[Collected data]
(** * A chat broker: registry, history, wire codec and session protocol

    Shallow embedding of [server/rmi_middleware.js], [server/socket_handler.js]
    and the name check of [models/user.js]; further down, of the other
    operations of [models/user.js], of [models/message.js], of [_escapeXml]
    and of the filter of duplicates of [client/js/rmi_client.js].

    Conventions of the embedding.
    - A JavaScript string is a [string] whose characters are the code units
      U+0000..U+00FF; [toLowerCase] and [trim] are the ECMAScript functions
      restricted to that range.
    - A message object (an ad-hoc JS object literal) is a [jsval]: an
      association list of own properties in insertion order.
    - The module-level [Map]s and the history array are fields of one
      [State] record that every operation threads; a thrown exception keeps
      the mutations made before it, as in JavaScript.
    - One event handler runs to completion before the next starts (the
      awaited functions never yield to I/O), so a handler is one step.
    - [uuidv4()], [new Date()] and the xml2js builder and parser belong to
      the environment: they are the fields of the class [Runtime], and the
      handlers are verified for every instance of it.  Both the parser and
      the builder can throw, and a call of [messageToXml] that throws ends
      the function that made it like any other exception.  [Xml2js] is one
      instance of the XML library, used for the wire codec itself and for
      the runs on concrete frames; [Xmlbuilder] and [Sax] add the checks
      of the installed libraries that make the builder throw.
    - A handler that throws is a handler whose promise is rejected: its
      outcome is [Throw], and the state keeps what it had done. *)

From Stdlib Require Import String Ascii List ZArith Lia Bool Arith.
Import ListNotations.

Task prompt ▸ The response must consist of the lines above, from the first one through the line containing "the mutations made", reproduced exactly.

Your response ▸
(** * A chat broker: registry, history, wire codec and session protocol

    Shallow embedding of [server/rmi_middleware.js], [server/socket_handler.js]
    and the name check of [models/user.js]; further down, of the other
    operations of [models/user.js], of [models/message.js], of [_escapeXml]
    and of the filter of duplicates of [client/js/rmi_client.js].

    Conventions of the embedding.
    - A JavaScript string is a [string] whose characters are the code units
      U+0000..U+00FF; [toLowerCase] and [trim] are the ECMAScript functions
      restricted to that range.
    - A message object (an ad-hoc JS object literal) is a [jsval]: an
      association list of own properties in insertion order.
    - The module-level [Map]s and the history array are fields of one
      [State] record that every operation threads; a thrown exception keeps
      the mutations made before it, as in JavaScript.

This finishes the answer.